On Thursday morning, Tanger was the most trending stock in the WallStreetBets Reddit community, also known as r/wallstreetbets, a subreddit devoted to stock and option trading. It is the second-most-heavily shorted company in the market, Nasdaq reports, just behind GameStop.

Shorting stocks is a widely used investment strategy whereby an investor borrows stock and then sells it immediately. If the stock price drops, the investor buys the stock back and returns it to the lender, keeping the difference.
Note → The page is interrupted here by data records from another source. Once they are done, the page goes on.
(** The quota header published to clients is one the parser reads back as
    the very same quota: for every valid quota not older than a day the header
    is rendered, it is printable text without control characters (so it cannot
    add a header), and parsing it gives the quota. *)
Theorem header_roundtrip info fetched now :
  user_info_ok info → fetched <= now <= fetched + MAX_USERINFO_AGE →
  ∃ h, header (Some fetched) now info = Some h ∧ forallb printable h = true ∧ parse h = Some info.
Proof.
  intros Hok Hage. assert (Hv : valid info = true).
  { destruct Hok as (_ & _ & _ & Hsum & He). unfold valid, checked_add. apply Z.leb_le in Hsum as ->. simpl.
    destruct (expire info) as [time|]; [|done]. apply Z.leb_le. by apply He. }
  exists (join [x3b] (parts_of info)). split; [by apply header_parts|].
  pose proof (parts_fields info Hok) as Hparts.
  assert (Hprint : forallb printable (join [x3b] (parts_of info)) = true).
  { apply forallb_Forall_true, join_forall; [by repeat constructor|]. eapply Forall_impl; [exact Hparts|].
    by intros p (?%forallb_Forall_true & _). }
  split; [exact Hprint|]. unfold parse. rewrite printable_no_control by done.
  assert (Hlen : (length (join [x3b] (parts_of info)) <= 128)%nat).
  { clear -Hparts. revert Hparts. unfold parts_of.
    destruct (expire info); cbn [app join]; intros Hp;
      repeat (apply Forall_cons in Hp as [(_ & _ & _ & ?) Hp]);
      repeat (rewrite ?length_app; cbn [length]); lia. }
  assert ((2048 <? length (join [x3b] (parts_of info)))%nat = false) as -> by (apply Nat.ltb_ge; lia). cbn [orb].
  rewrite split_on_join; [|done|eapply Forall_impl; [exact Hparts|]; by intros p (_ & ? & _)].
  rewrite filter_keep; [|eapply Forall_impl; [exact Hparts|]; by intros p (_ & _ & ? & _)].
  rewrite parse_fields by done. cbn [mbind option_bind]. clear Hlen Hprint Hparts.
  assert (Hl : info_fields info !! lit "upload" = Some (upload info) ∧ info_fields info !! lit "download" = Some (download info)
    ∧ info_fields info !! lit "total" = Some (total info) ∧ info_fields info !! lit "expire" = expire info).
  { destruct info as [u d t [e|]]; split_and!; reflexivity. }
  destruct Hl as (-> & -> & -> & ->). cbn [mbind option_bind].
  assert (MkUserInfo (upload info) (download info) (total info) (expire info) = info) as -> by by destruct info.
  by rewrite Hv.
Qed.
The strategy is thus a way to bet against a particular stock.

When numerous smaller investors managed to drive up the price of GameStop very quickly in January, that obliged hedge funds that were heavily shorted on the stock to cover their positions, causing them to lose money. During the GameStop short squeeze, the retailer's shares rose roughly 1,500% in a short period, only to fall quickly, though the stock is now trading at about $120 a share, compared with $17.25 at the beginning of 2021.

After an upward price surge early in the trading day on Thursday, Tanger stock has only risen modestly, however. It ended Wednesday at $17.74 per share, about a 9% gain for that day, and as of midday Thursday traded just north of $18 per share.

Though hit hard by the coronavirus pandemic like most retail landlords, Greensboro, North Carolina-based Tanger has seen recent improvements in its business, reporting that during Q4 2020, traffic at its open-air malls was about 90% compared with a year earlier. 

"Our business continues to improve, with the consumer embracing open-air outlet centers as a preferred venue for shopping and entertainment," Tanger CEO Stephen Yalof said in a statement last month.

"Rent collections for the quarter improved to 95% of billed rents as of the end of January," Yalof said. "As of that date, we had already collected 57% of 2020 rents that we allowed our tenants to defer until this year."